Collected data entries:
== Segment start ==

(** * The daemon subsystem of [up]: health checks, security checks, auto-repair

    A shallow embedding of [up_core/daemon/health_monitor.py],
    [up_core/daemon/security_monitor.py] and [up_core/daemon/auto_repair.py].

    Conventions of the embedding.
    - Everything the checks read from the machine ([psutil], [os], files,
      sub-processes) is a field of the record [SystemState]; a probe that can
      raise has a result of type [exc].
    - A sub-check is a computation in the monad [SubCheck]: it appends to the
      local list [issues] and may raise.  The enclosing
      [try: ... except Exception: logger.error(...)] followed by
      [return issues] is [try_except]: whatever was appended before the
      exception is returned.
    - Python floats are modelled by the rational numbers they denote.  The
      only float arithmetic the checks compare on is [cpu_count * 1.5] and
      [threshold * 1.5], which is exact for every core count below [2^49];
      comparisons of floats are exact.
    - Text is ASCII: [string] holds the characters of a Python [str]. *)

From Stdlib Require Import ZArith QArith List String Ascii Bool Lia.
From Stdlib Require Import DecimalString.
From Stdlib Require Import Qround Lqa.
Import ListNotations.

Local Open Scope string_scope.
Local Open Scope list_scope.
Local Open Scope Z_scope.

(* ================================================================== *)
(** * Python values and built-ins used by the three modules *)
(* ================================================================== *)

Module Py.

(** An exception instance; [str e] is what [str(e)] prints. *)
Inductive exn : Type := Exception (kind : string) (str : string).

Definition exn_str (e : exn) : string :=
  match e with Exception _ s => s end.

(** The outcome of an expression that may raise. *)
Inductive exc (A : Type) : Type :=
| Ok (a : A)
| Raised (e : exn).
Arguments Ok {A} a.
Arguments Raised {A} e.

Definition ValueError (msg : string) : exn := Exception "ValueError" msg.
Definition TypeError (msg : string) : exn := Exception "TypeError" msg.

(** ** Characters *)

Definition ascii_eqb (a b : ascii) : bool := Ascii.eqb a b.

(** [c.isspace()] on ASCII: TAB, LF, VT, FF, CR, FS, GS, RS, US and space. *)
Definition isspace (c : ascii) : bool :=
  let n := nat_of_ascii c in
  ((9 <=? n) && (n <=? 13) || (28 <=? n) && (n <=? 32))%nat.
(** The result of one [on_tick]: the calls made, in order, the instance
    state afterwards, and the exception that ended the tick, if any. *)
Record Outcome : Type := {
  calls : list Call;
  after : t;
  raised : option Py.exn
}.

Definition on_tick (self : Env) (st : t) : Outcome :=
  if (create_timestamp st <=? current_timestamp self)%float && ready_to_trade self
  then
    let cancels := cancel_all_orders self in
    match create_proposal self with
    | Py.Raise e => {| calls := cancels; after := st; raised := Some e |}
    | Py.Ok proposal =>
        let proposal_adjusted := adjust_proposal_to_budget self proposal in
        {| calls := cancels ++ place_orders proposal_adjusted;
           after := {| create_timestamp :=
                         (current_timestamp self + order_refresh_time)%float |};
           raised := None |}
    end
  else {| calls := []; after := st; raised := None |}.

End SmartMarketMaker.

(** ** The specification's functions, in its own words

    Used where a claim compares the script with the specified function. *)

Module Spec.

(** [clamp(x, lo, hi)] *)
Definition clamp (x lo hi : float) : float :=
  if (x <? lo)%float then lo else if (hi <? x)%float then hi else x.

Definition computeSpread (volatility : float) : float :=
  clamp (0.001 + volatility * 0.5)%float 0.0005 0.005.

Definition shouldSuppress (trendSignal : float) : bool :=
  (75 <? trendSignal)%float || (trendSignal <? 25)%float.

(** The inventory sizer on exact decimal numbers. *)
Definition baseOrderAmount : Q := 1 # 100.
(** What the hypothesis leaves out: the file gives -0 back as 0 and a NaN
    or an infinity as null. *)
Example json_number_cases :
  json_number (-0)%float = Some 0%float
  ∧ json_number nan = None
  ∧ json_number infinity = None
  ∧ json_number 0x1p-1074%float = Some 0x1p-1074%float
  ∧ json_exact [1; 0]%float
  ∧ ¬ json_exact [(-0)%float].
Proof.
  repeat split. intros Hexact.
  apply (f_equal (λ l, match l with
                       | Some x :: _ => classify x
                       | _ => PZero
                       end)) in Hexact.
  vm_compute in Hexact. discriminate.
Qed.

(** * Statistics *)

Section StatsFacts.
Context {num : Type}.
Variable stringify : EmbeddingDatabases num → string.
Variable toLocaleString : Z → string.
Implicit Types (w : World num) (d : EmbeddingDatabases num) (type : IndexType).

Local Abbreviation stats_of := (getStats stringify toLocaleString).

Lemma totalNotes_zero d :
  totalNotes (stats_of d) = 0
  ↔ db_titles d = ∅ ∧ db_headings d = ∅ ∧ db_content d = ∅.
Proof.
  simpl.
  set (Pt := dom (db_titles d) : gset string).
  set (Ph := dom (db_headings d) : gset string).
  set (Pc := dom (db_content d) : gset string).
  assert (HT : size (db_titles d) = size Pt) by (symmetry; apply size_dom).
  assert (HH : size (db_headings d) = size Ph) by (symmetry; apply size_dom).
  assert (HC : size (db_content d) = size Pc) by (symmetry; apply size_dom).
  assert (LT : (size Pt ≤ size (Pt ∪ Ph ∪ Pc))%nat) by (apply subseteq_size; set_solver).
  assert (LH : (size Ph ≤ size (Pt ∪ Ph ∪ Pc))%nat) by (apply subseteq_size; set_solver).
  assert (LC : (size Pc ≤ size (Pt ∪ Ph ∪ Pc))%nat) by (apply subseteq_size; set_solver).
  split.
  - intros Hz.
    assert (size (db_titles d) = 0%nat ∧ size (db_headings d) = 0%nat
            ∧ size (db_content d) = 0%nat) as (Zt & Zh & Zc) by lia.
    by rewrite <- !map_size_empty_iff.
  - intros (Et & Eh & Ec). unfold Pt, Ph, Pc. rewrite Et, Eh, Ec, !dom_empty_L.
    rewrite !union_empty_l_L, size_empty. done.
Qed.

(** [totalNotes] counts the paths that have a record in some collection:
    it is at least the size of each collection, at most the sum of the three
    sizes, and zero exactly when the three collections are empty. *)
Theorem getStats_totalNotes d :
  let stats := stats_of d in
  (∃ paths : gset string,
     totalNotes stats = Z.of_nat (size paths) ∧ ∀ p, p ∈ paths ↔ has_record p d)
  ∧ titlesIndexed stats ≤ totalNotes stats
  ∧ headingsIndexed stats ≤ totalNotes stats
  ∧ contentIndexed stats ≤ totalNotes stats
  ∧ totalNotes stats
    ≤ titlesIndexed stats + headingsIndexed stats + contentIndexed stats
  ∧ (totalNotes stats = 0
     ↔ db_titles d = ∅ ∧ db_headings d = ∅ ∧ db_content d = ∅).
Proof.
  simpl.
  set (Pt := dom (db_titles d) : gset string).
  set (Ph := dom (db_headings d) : gset string).
  set (Pc := dom (db_content d) : gset string).
  assert (HT : size (db_titles d) = size Pt) by (symmetry; apply size_dom).
  assert (HH : size (db_headings d) = size Ph) by (symmetry; apply size_dom).
  assert (HC : size (db_content d) = size Pc) by (symmetry; apply size_dom).
  rewrite HT, HH, HC.
  assert (LT : (size Pt ≤ size (Pt ∪ Ph ∪ Pc))%nat) by (apply subseteq_size; set_solver).
  assert (LH : (size Ph ≤ size (Pt ∪ Ph ∪ Pc))%nat) by (apply subseteq_size; set_solver).
  assert (LC : (size Pc ≤ size (Pt ∪ Ph ∪ Pc))%nat) by (apply subseteq_size; set_solver).
  assert (LS : (size (Pt ∪ Ph ∪ Pc) ≤ size Pt + size Ph + size Pc)%nat).
  { rewrite (size_union_alt (Pt ∪ Ph) Pc), (size_union_alt Pt Ph).
    assert (L1 : (size (Pc ∖ (Pt ∪ Ph)) ≤ size Pc)%nat)
      by (apply subseteq_size, subseteq_difference_l; done).
    assert (L2 : (size (Ph ∖ Pt) ≤ size Ph)%nat)
      by (apply subseteq_size, subseteq_difference_l; done).
    lia. }
  split; [|split; [lia|split; [lia|split; [lia|split; [lia|]]]]].
  - exists (Pt ∪ Ph ∪ Pc). split; [done|]. intros p.
    unfold has_record, getTitleEmbedding, getHeadingEmbedding, getContentEmbedding, Pt, Ph, Pc.
    rewrite !elem_of_union, !elem_of_dom. tauto.
  - exact (totalNotes_zero d).
Qed.
Definition VerifyPayload (pv : PayloadVerifier) (st : BeaconState)
  (payload : ExecutionPayload) : exec (error Error) (error Error) :=
  latestExecutionPayloadHeader <-
    exec_try (Collab StateAccessor) (GetLatestExecutionPayloadHeader st) ;;
  header <- receiver latestExecutionPayloadHeader ;;
  let safeHash := headerBlockHash header in
  p <- receiver payload ;;
  exec_return_if (negb (safeHash =? GetParentHash p))
    (Some (ErrorsNewf fmtParent [GetParentHash p; safeHash])) ;;
  slot <- exec_try (Collab StateAccessor) (GetSlot st) ;;
  index <-
    match mod64 (SlotToEpoch (cs pv) slot) (EpochsPerHistoricalVector (cs pv)) with
    | Some i => Next i
    | None => Panic
    end ;;
  expectedMix <-
    exec_try (Collab StateAccessor) (GetRandaoMixAtIndex st index) ;;
  exec_return_if (negb (GetPrevRandao p =? expectedMix))
    (Some (ErrorsNewf fmtRandao [expectedMix; GetPrevRandao p])) ;;
  let withdrawals := GetWithdrawals p in
  exec_return_if
    (Z.of_nat (List.length (GetWithdrawals p)) >? MaxWithdrawalsPerPayload (cs pv))
    (Some (ErrorsNewf fmtWithdrawals
             [MaxWithdrawalsPerPayload (cs pv); Z.of_nat (List.length withdrawals)])) ;;
  Return None.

== Segment end ==

Your assignment: The lines above from the one containing "From Stdlib Require Import ZArith" through the one containing "((9 <=? n) && (n <=? 13)" are to be set down exactly, and no others.

Solution to the exercise:
From Stdlib Require Import ZArith QArith List String Ascii Bool Lia.
From Stdlib Require Import DecimalString.
From Stdlib Require Import Qround Lqa.
Import ListNotations.

Local Open Scope string_scope.
Local Open Scope list_scope.
Local Open Scope Z_scope.

(* ================================================================== *)
(** * Python values and built-ins used by the three modules *)
(* ================================================================== *)

Module Py.

(** An exception instance; [str e] is what [str(e)] prints. *)
Inductive exn : Type := Exception (kind : string) (str : string).

Definition exn_str (e : exn) : string :=
  match e with Exception _ s => s end.

(** The outcome of an expression that may raise. *)
Inductive exc (A : Type) : Type :=
| Ok (a : A)
| Raised (e : exn).
Arguments Ok {A} a.
Arguments Raised {A} e.

Definition ValueError (msg : string) : exn := Exception "ValueError" msg.
Definition TypeError (msg : string) : exn := Exception "TypeError" msg.

(** ** Characters *)

Definition ascii_eqb (a b : ascii) : bool := Ascii.eqb a b.

(** [c.isspace()] on ASCII: TAB, LF, VT, FF, CR, FS, GS, RS, US and space. *)
Definition isspace (c : ascii) : bool :=
  let n := nat_of_ascii c in
  ((9 <=? n) && (n <=? 13) || (28 <=? n) && (n <=? 32))%nat.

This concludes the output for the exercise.